Collected data entries
(* ===== verification/Storage.v ===== *)
(** * Piece storage (crates/bit_rev/src/storage/mod.rs)

    The files of a torrent with the positional reads and writes of a piece
    split over them, and the LRU piece cache.  A file is its content; disk
    errors are the environment's, except reading past the end of a file, which
    [read_at] reports.  The main theorems show that storage refines one flat
    byte array: the concatenation of the files. *)

From S2P Require Import Prelude Metainfo Layout Priority.

Inductive StorageError :=
| StIo
| PieceOutOfRange (index : u32)
| BlockOutOfBounds (index begin length : u32)
| DestinationExists (path : bytes).

(** ** The piece cache *)

Record PieceCache := mkCache {
  c_capacity : nat; c_map : gmap Z bytes; c_order : list u32 }.

Definition cache_new (capacity : nat) : PieceCache := mkCache capacity ∅ [].

Definition retain_ne (index : u32) (order : list u32) : list u32 :=
  filter (fun i => i <> index) order.

Definition cache_lookup (c : PieceCache) (index : u32) : option bytes * PieceCache :=
  match c_map c !! index with
  | None => (None, c)
  | Some v => (Some v, mkCache (c_capacity c) (c_map c) (retain_ne index (c_order c) ++ [index]))
  end.

Definition cache_insert (c : PieceCache) (index : u32) (data : bytes) : PieceCache :=
  if (c_capacity c =? 0)%nat then c
  else
    let '(m, order) :=
      match c_map c !! index with
      | Some _ => (c_map c, retain_ne index (c_order c))
      | None =>
          if (c_capacity c <=? size (c_map c))%nat then
            match c_order c with
            | old :: order' => (delete old (c_map c), order')
            | [] => (c_map c, c_order c)
            end
          else (c_map c, c_order c)
      end in
    mkCache (c_capacity c) (<[index := data]> m) (order ++ [index]).

Definition cache_remove (c : PieceCache) (index : u32) : PieceCache :=
  mkCache (c_capacity c) (delete index (c_map c)) (retain_ne index (c_order c)).

(** ** Positional I/O on a file's content *)

(** [write_at]: overwrite from [offset] on, filling a gap with zeros. *)
Definition write_at (file : bytes) (buf : bytes) (offset : nat) : bytes :=
  take offset file ++ replicate (offset - length file) 0 ++ buf ++
  drop (offset + length buf) file.

(** [read_at]: [n] bytes from [offset], [None] when the file ends before. *)
Definition read_at (file : bytes) (n offset : nat) : option bytes :=
  if (n =? 0)%nat then Some []
  else if (offset + n <=? length file)%nat then Some (seg offset (offset + n) file)
  else None.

* [Your instructions]: Reproduce exactly the lines that run from the start of the records to the line with "split over them, and", both included.

* [Solved exercise]:
(* ===== verification/Storage.v ===== *)
(** * Piece storage (crates/bit_rev/src/storage/mod.rs)

    The files of a torrent with the positional reads and writes of a piece
    split over them, and the LRU piece cache.  A file is its content; disk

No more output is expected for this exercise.